Una abstención que no siempre es voluntaria
Sin embargo, el abstencionismo colombiano no siempre responde a una decisión política o al desinterés ciudadano. En las zonas donde operan grupos armados irregulares, paramilitares o guerrillas, la presión y la intimidación ejercidas sobre la población civil influyen directamente en la abstención o incluso condicionan el voto hacia determinados candidatos. Colombia es, después de Siria, el país con mayor número de desplazados internos del mundo: 5,6 millones de personas, de las cuales el 89 % abandonó las zonas rurales para trasladarse a áreas urbanas debido a la violencia. Esta urbanización forzada también desconecta mecánicamente a millones de colombianos de sus lugares de votación originales.
El contraste es evidente. En los 58 municipios más afectados por el conflicto armado se implementó el Plan de Consolidación Nacional para combatir a los grupos paramilitares. Como resultado, en regiones bajo un control estatal más sólido, la abstención cayó más de 25 puntos entre 2003 y 2011, pasando del 87 % a alrededor del 60 % en municipios como Uribe o La Macarena.

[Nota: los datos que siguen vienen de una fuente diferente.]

(** * digitalsitepro-backend: the HTTP handlers over the document store

    A shallow embedding of the Express handlers registered in [run()]
    (users, testimonial moderation, admin listing of proposals) together
    with the part of the MongoDB driver they call: [findOne], [find],
    [insertOne], [updateOne] with [upsert: true], [deleteOne] and the
    [ObjectId] constructor, and of the [filename] callback of the upload
    storage.

    A handler is a computation over the three collections that may throw;
    the [try { ... } catch] around every handler body turns a throw into
    the 500 response.  The model starts where the handler does, with the
    path parameter, the query parameter or the body [express.json()] has
    parsed, and covers the requests served while the database answers. *)

From Stdlib Require Import ZArith.
From Stdlib Require DecimalString DecimalN.
From stdpp Require Import base strings gmap list option.

Open Scope string_scope.
Open Scope list_scope.

(** ** Documents *)

(** The BSON values the handlers store and inspect.  Request bodies are
    parsed JSON, so their fields are [VNull], [VBool], [VNum] and [VStr];
    [VOid] is the driver's [ObjectId].  JSON numbers are modelled by
    integers, arrays and embedded documents are left out: the handlers only
    compare field values for equality and test them for truthiness. *)
Inductive value : Type :=
  | VNull
  | VBool (b : bool)
  | VNum (n : Z)
  | VStr (s : string)
  | VOid (hex : string).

Pero Pécaut también demuestra que, en ciertas zonas rurales colombianas, las personas no se abstienen a causa de la violencia; más bien, la propia violencia termina sustituyendo las formas normales de expresión política. Eso fue precisamente lo que ocurrió con el surgimiento del M-19 en 1974, cuando antiguos seguidores decepcionados de Rojas Pinilla optaron por la lucha armada en lugar de la abstención para expresar el mismo rechazo al sistema político.
El peso de la diáspora
En esta primera vuelta de 2026 surgió además un elemento nuevo: el voto de la diáspora colombiana, repartida en más de 67 países. Venezuela, donde viven cientos de miles de colombianos en una situación económica precaria, registró apenas un 12 % de participación, la cifra más baja entre los 55 distritos consulares habilitados para votar. En cambio, ciudades como Madrid y Washington experimentaron una movilización electoral sin precedentes. La geografía de la abstención dentro de la diáspora reproduce casi exactamente las desigualdades económicas mundiales.
A dos días de la segunda vuelta, la izquierda colombiana apuesta precisamente por este enorme reservorio de votos dormidos para intentar revertir una diferencia inferior a tres puntos.